My partner stayed in our local hospice for 6 weeks in Jan/Feb. This was following two bouts of pneumonia, two hospital stays, retiring and not having a care package in place, and in order to get him established on PEG feeding. Also, CJ husband had just passed away in the hospice, and I was really reluctant to leave L there. But we really had no choice. Things may be different in the US but some of the things I have learned:
- Majority of staff did not have much experience with ALS/MND and required training on all of the equipment (cough assist, NIV, PEG). This was done on site, with other from L’s team delivering it (e.g. respiratory nurse came to train staff on NIV). Despite training somebody did not plug the NIV to the mains so it ran out of power in the middle of the night. Luckily, L was able to push an alarm button, otherwise he would have suffocated. This brings me to my second point .

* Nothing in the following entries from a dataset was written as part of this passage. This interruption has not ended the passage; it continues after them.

(* ===== verification/StoreTypes.v ===== *)
(** * StoreTypes: the database stays well typed

    SQLite checks neither the form of an identifier nor of a time, and the
    repository converts every column when it reads a row. Here: what the
    repository writes it can read, over any sequence of its operations. *)

From S2P Require Import Prelude.
From S2P Require Import Externals.
From S2P Require Import Concrete.
From S2P Require Import Domain.
From S2P Require Import AuditChain.
From S2P Require Import Capability.
From S2P Require Import Table.
From S2P Require Import Store.
From S2P Require Import StoreProps.

(** ** Tables of typed rows with a key *)

Section Tables.
Context {R K : Type} (typed : R -> Prop) (key : R -> K).

Definition table_ok (rows : list R) : Prop := Forall typed rows /\ NoDup (map key rows).

Lemma table_ok_nil : table_ok [].
Proof. split; constructor. Qed.

Lemma table_ok_insert row rows :
  typed row -> (forall r, r ∈ rows -> key row <> key r) -> table_ok rows ->
  table_ok (rows ++ [row]).
Proof.
  intros Hr Hf [Ht Hn]. split.
  - apply Forall_app. by rewrite list.Forall_singleton.
  - eapply (table_change_keys key (fun _ => true)); [by apply tc_insert|done].
Qed.

Lemma table_ok_update p f rows :
  (forall r, p r = true -> typed r -> typed (f r) /\ key (f r) = key r) -> table_ok rows ->
  table_ok (update_where p f rows).
Proof.
  intros Hf [Ht Hn]. split.
  - apply list.Forall_forall. intros r (r0 & Hr0 & ->)%elem_of_update_where.
    rewrite list.Forall_forall in Ht. specialize (Ht _ Hr0). destruct (p r0) eqn:Hp; [by apply Hf|done].
  - assert (map key (update_where p f rows) = map key rows) as ->; [|done].
    clear Hn. induction Ht as [|r rows Hr _ IH]; [done|]. unfold update_where in *. cbn [map].
    rewrite IH. f_equal. destruct (p r) eqn:Hp; [by apply Hf|done].
Qed.

Lemma table_ok_delete p rows : table_ok rows -> table_ok (delete_where p rows).
Proof.
  intros [Ht Hn]. unfold delete_where. induction rows as [|r rows IH]; [by split|].
  inversion_clear Ht as [|? ? Hr Hts]. inversion_clear Hn as [|? ? Hx Hns].
  destruct (IH Hts Hns) as [Ht' Hn']. cbn [List.filter]. destruct (negb (p r)); [|by split].
  split; [by constructor|]. cbn [map]. constructor; [|done].
  intros Hin. apply Hx. apply list_elem_of_In, in_map_iff in Hin as (r' & Hk & Hr').
  apply filter_In in Hr' as [Hr' _]. rewrite <-Hk. by apply list_elem_of_In, in_map.
Qed.

(** A second key that no other row has, given to the row of a first key. *)
Lemma table_ok_rekey {L : Type} (second : R -> L) p f l rows :
  (forall r r', p r = true -> p r' = true -> key r = key r') ->
  (forall r, p r = true -> second (f r) = l) ->
  (forall r, r ∈ rows -> p r = false -> second r <> l) ->
  NoDup (map key rows) -> NoDup (map second rows) -> NoDup (map second (update_where p f rows)).
Proof.
  intros Hp Hf. unfold update_where. induction rows as [|r rows IH]; intros Ho Hk Hs; [done|].
  cbn [map] in *. inversion_clear Hk as [|? ? Hx Hks]. inversion_clear Hs as [|? ? Hy Hss].
  constructor; [|apply IH; [intros x Hx'; apply Ho; by right|done..]].
  intros Hin. apply list_elem_of_In in Hin. rewrite map_map in Hin.
  apply in_map_iff in Hin as (r' & He & Hr'). apply list_elem_of_In in Hr'.
  assert (Hne : key r <> key r').
  { intros E. apply Hx. rewrite E. by apply list_elem_of_In, in_map, list_elem_of_In. }
  assert (Hne' : second r <> second r').
  { intros E. apply Hy. rewrite E. by apply list_elem_of_In, in_map, list_elem_of_In. }
  destruct (p r) eqn:E1, (p r') eqn:E2.
  - by apply Hne, Hp.
  - rewrite (Hf r E1) in He. apply (Ho r'); [by right|done|done].
  - rewrite (Hf r' E2) in He. apply (Ho r); [by left|done|done].
  - by apply Hne'.
Qed.
End Tables.

(** A table with a second key beside its primary one. *)
Definition two_keys {R K L : Type} (typed : R -> Prop) (key : R -> K) (second : R -> L)
    (rows : list R) : Prop :=
  table_ok typed key rows /\ table_ok (fun _ => True) second rows.

(** ** What a row and an operation have to be like *)

Section Types.
Context `{Chrono, JsonCodec, UrlParser}.

Definition id_ok {k : IdKind} (i : Id k) : Prop := id_parse k (id_str i) = Ok i.
Definition id_text (k : IdKind) (text : string) : Prop := exists i : Id k, id_ok i /\ text = id_str i.
Definition time_text (text : string) : Prop := exists t, four_digit_year t /\ text = to_rfc3339 t.
Definition opt_time_text (text : option string) : Prop :=
  match text with Some text => time_text text | None => True end.
Definition opt_year (t : option Instant) : Prop :=
  match t with Some t => four_digit_year t | None => True end.

Record agent_typed (row : AgentRow) : Prop := {
  agt_id : id_text KAgent (agr_agent_id row);
  agt_created : time_text (agr_created_at row)
}.
Record credential_typed (row : CredentialRow) : Prop := {
  crt_id : id_text KCredential (crr_credential_id row);
  crt_actions : exists actions, crr_allowed_actions_json row = json_print (actions_to_json actions);
  crt_disabled : opt_time_text (crr_disabled_at row)
}.
Record oauth_grant_typed (row : OAuthGrantRow) : Prop := {
  ogt_id : id_text KGrant (ogr_grant_id row);
  ogt_credential : id_text KCredential (ogr_credential_id row);
  ogt_scopes : exists scopes, ogr_scopes_json row = json_print (JArray (map JString scopes));
  ogt_created : time_text (ogr_created_at row);
  ogt_expires : opt_time_text (ogr_expires_at row)
}.
Record capability_typed (row : CapabilityRow) : Prop := {
  cpt_id : id_text KCapability (cpr_capability_id row);
  cpt_request : id_text KRequest (cpr_request_id row);
  cpt_state : exists state, cpr_state row = CapabilityState.as_str state;
  cpt_uses : 0 <= cpr_used_count row <= cpr_max_uses row /\ cpr_max_uses row <= u32_max;
  cpt_issued : time_text (cpr_issued_at row);
  cpt_deadline : time_text (cpr_consume_deadline row)
}.
Definition execution_typed (row : ExecutionRow) : Prop :=
  exists state, exr_state row = ExecutionState.as_str state.
Record event_typed (row : AuditEventRow) : Prop := {
  evt_id : id_text KEvent (evr_event_id row);
  evt_created : time_text (evr_created_at row)
}.
Definition checkpoint_typed (row : CheckpointRow) : Prop := time_text (ckr_created_at row).
Record grant_typed (row : GrantRow) : Prop := {
  grt_id : id_text KGrant (gr_grant_id row);
  grt_agent : id_text KAgent (gr_agent_id row);
  grt_credential : id_text KCredential (gr_credential_id row);
  grt_origin : exists origin, origin_parse (gr_origin row) = Ok origin;
  grt_action : exists action, gr_action row = action_as_str action;
  grt_risk : exists risk, gr_risk_ceiling row = risk_as_str risk;
  grt_created : time_text (gr_created_at row);
  grt_expires : time_text (gr_expires_at row);
  grt_revoked : opt_time_text (gr_revoked_at row);
  grt_used : opt_time_text (gr_last_used_at row)
}.

(** Every row is typed, and the primary keys are unique, and so are the other
    columns that are declared so. *)
Record well_typed (s : Store) : Prop := {
  wt_agents : table_ok agent_typed agr_agent_id (agents s);
  wt_credentials : two_keys credential_typed crr_credential_id crr_name (credentials s);
  wt_approvals : table_ok (fun _ => True) apw_approval_id (approvals s);
  wt_capabilities : table_ok capability_typed cpr_capability_id (capabilities s);
  wt_executions : table_ok execution_typed exr_execution_id (executions s);
  wt_oauth_grants : table_ok oauth_grant_typed ogr_grant_id (oauth_grants s);
  wt_audit_events : two_keys event_typed evr_sequence evr_event_id (audit_events s);
  wt_audit_checkpoints : table_ok checkpoint_typed ckr_sequence (audit_checkpoints s);
  wt_signing_keys : table_ok (fun _ => True) skr_key_id (trusted_signing_keys s);
  wt_audit_keys : two_keys (fun _ => True) akr_version akr_key_locator (audit_key_versions s);
  wt_standing_grants : table_ok grant_typed gr_grant_id (standing_grants s);
  wt_totp : two_keys (fun _ => True) totp_key tr_execution_id (totp_issuances s)
}.

(** The values a caller passes: identifiers that are identifiers, and times whose
    year the text form can hold. *)
Definition agent_ok (a : AgentPrincipal) : Prop :=
  id_ok (ag_agent_id a) /\ four_digit_year (ag_created_at a).
Definition event_ok (e : AuditEvent) : Prop :=
  id_ok (ev_event_id e) /\ four_digit_year (ev_created_at e).
Definition credential_ok (c : CredentialDescriptor) : Prop :=
  id_ok (cred_credential_id c) /\ opt_year (cred_disabled_at c).
Definition oauth_grant_ok (g : OAuthGrant) : Prop :=
  id_ok (og_grant_id g) /\ id_ok (og_credential_id g) /\ four_digit_year (og_created_at g) /\
  opt_year (og_expires_at g).
Definition capability_ok (c : Capability) : Prop :=
  id_ok (cap_capability_id c) /\ id_ok (cap_request_id c) /\
  (0 <= cap_used_count c <= cap_max_uses c /\ cap_max_uses c <= u32_max) /\
  four_digit_year (cap_issued_at c) /\ four_digit_year (cap_consume_deadline c).

Definition op_typed (op : StoreOp) : Prop :=
  match op with
  | OpInsertAgent a | OpUpsertAgent a => agent_ok a
  | OpInsertAuditEvent e | OpInsertApprovalAudit _ e | OpUpdateApprovalAudit _ e
  | OpConsume _ _ e _ | OpFinish _ e | OpRevokeAudit _ _ e | OpRevokePolicy _ e => event_ok e
  | OpInsertCredential c => credential_ok c
  | OpInsertOAuthGrant g => oauth_grant_ok g
  | OpInsertCapability c _ e => capability_ok c /\ event_ok e
  | OpInsertCheckpoint c => four_digit_year (cp_created_at c)
  | OpInsertGrant g e => grant_readable g /\ event_ok e
  | OpTouchGrant _ t | OpRevokeGrants _ _ t => four_digit_year t
  | _ => True
  end.
End Types.

(** ** Tables are replaced one at a time *)

Section Updates.
Context `{Chrono, JsonCodec, UrlParser}.
Implicit Type s : Store.

Ltac one_table := intros [] ?; by split.
Lemma wt_set_agents s v : well_typed s -> table_ok agent_typed agr_agent_id v ->
  well_typed (set_agents s v).
Proof. one_table. Qed.
Lemma wt_set_credentials s v : well_typed s -> two_keys credential_typed crr_credential_id crr_name v ->
  well_typed (set_credentials s v).
Proof. one_table. Qed.
Lemma wt_set_approvals s v : well_typed s -> table_ok (fun _ => True) apw_approval_id v ->
  well_typed (set_approvals s v).
Proof. one_table. Qed.
Lemma wt_set_capabilities s v : well_typed s -> table_ok capability_typed cpr_capability_id v ->
  well_typed (set_capabilities s v).
Proof. one_table. Qed.
Lemma wt_set_executions s v : well_typed s -> table_ok execution_typed exr_execution_id v ->
  well_typed (set_executions s v).
Proof. one_table. Qed.
Lemma wt_set_oauth_grants s v : well_typed s -> table_ok oauth_grant_typed ogr_grant_id v ->
  well_typed (set_oauth_grants s v).
Proof. one_table. Qed.
Lemma wt_set_audit_events s v : well_typed s -> two_keys event_typed evr_sequence evr_event_id v ->
  well_typed (set_audit_events s v).
Proof. one_table. Qed.
Lemma wt_set_audit_checkpoints s v : well_typed s -> table_ok checkpoint_typed ckr_sequence v ->
  well_typed (set_audit_checkpoints s v).
Proof. one_table. Qed.
Lemma wt_set_trusted_signing_keys s v : well_typed s -> table_ok (fun _ => True) skr_key_id v ->
  well_typed (set_trusted_signing_keys s v).
Proof. one_table. Qed.
Lemma wt_set_audit_key_versions s v : well_typed s -> two_keys (fun _ => True) akr_version akr_key_locator v ->
  well_typed (set_audit_key_versions s v).
Proof. one_table. Qed.
Lemma wt_set_standing_grants s v : well_typed s -> table_ok grant_typed gr_grant_id v ->
  well_typed (set_standing_grants s v).
Proof. one_table. Qed.
Lemma wt_set_totp_issuances s v : well_typed s -> two_keys (fun _ => True) totp_key tr_execution_id v ->
  well_typed (set_totp_issuances s v).
Proof. one_table. Qed.
Lemma wt_set_trigger s v : well_typed s -> well_typed (set_audit_failure_trigger s v).
Proof. intros []. by split. Qed.

Lemma wt_empty : well_typed empty_store.
Proof. repeat split; constructor. Qed.

(** ** The rows that are written *)

Lemma time_text_of t : four_digit_year t -> time_text (to_rfc3339 t).
Proof. by exists t. Qed.
Lemma opt_time_text_of t : opt_year t -> opt_time_text (to_rfc3339 <$> t).
Proof. destruct t; [apply time_text_of|done]. Qed.
Lemma id_text_of {k} (i : Id k) : id_ok i -> id_text k (id_str i).
Proof. by exists i. Qed.

Lemma agent_row_typed a : agent_ok a -> agent_typed (agent_row a).
Proof. intros [? ?]. split; [by apply id_text_of|by apply time_text_of]. Qed.
Lemma event_row_typed e : event_ok e -> event_typed (event_row e).
Proof. intros [? ?]. split; [by apply id_text_of|by apply time_text_of]. Qed.
Lemma credential_row_typed c : credential_ok c -> credential_typed (credential_row c).
Proof. intros [? ?]. split; [by apply id_text_of|by eexists|by apply opt_time_text_of]. Qed.
Lemma oauth_grant_row_typed g : oauth_grant_ok g -> oauth_grant_typed (oauth_grant_row g).
Proof.
  intros (? & ? & ? & ?). split; [by apply id_text_of|by apply id_text_of|by eexists|
    by apply time_text_of|by apply opt_time_text_of].
Qed.
Lemma capability_row_typed c k : capability_ok c -> capability_typed (capability_row c k).
Proof.
  intros (? & ? & ? & ? & ?). split; [by apply id_text_of|by apply id_text_of|by eexists|done|
    by apply time_text_of|by apply time_text_of].
Qed.
Lemma grant_row_typed g : grant_readable g -> grant_typed (grant_row g).
Proof.
  intros [? ? ? ? ? ?]. split; try done; try (by apply id_text_of); try (by apply time_text_of);
    by eexists.
Qed.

- Make sure Bruce can alert staff and that there is a reasonably short span between an alert and somebody coming in. We tried environmental controls (provided by hospice) which allowed L to raise an alarm but in the end settled for a large, switch like button, always securely taped by L’s side.
- Beware of ‘night sedation’, that is medication given to help people sleep. We have found that this was dished out relentlessly. And on particular type is really not good for MND patients as it suppresses their breathing a lot.
- Make sure they have equipment such as hoists, appropriate slings, shower chairs etc. We had to bring some of our own equipment and they were fine about it.
- Once L was settled and staff got used to him things fell into place. But I still went to see him 3 times each day (it was only 5 mins drive) and have kept an eye on everything (and there were issues along the way with the way his care was delivered).
- L found it difficult to see so many people die around him (about 15 in 6 weeks) but has kept up his spirits.
- Food was excellent, home cooked and available 24/7. And so was gin and tonic : )
- Visiting hours were also 24/7.
I missed him terribly, took our son there every day (they had a family room) and I felt guilty. But I did get a few good nights of sleep and enjoyed just chilling out in the evening, having a glass of wine, catching up on correspondence... instead of embarking on a relentless bed time routine, night after night. His stay allowed me to have a break, for his care package to be arranged, as well as to learn what hospice stay entails, should we need to use them in the future.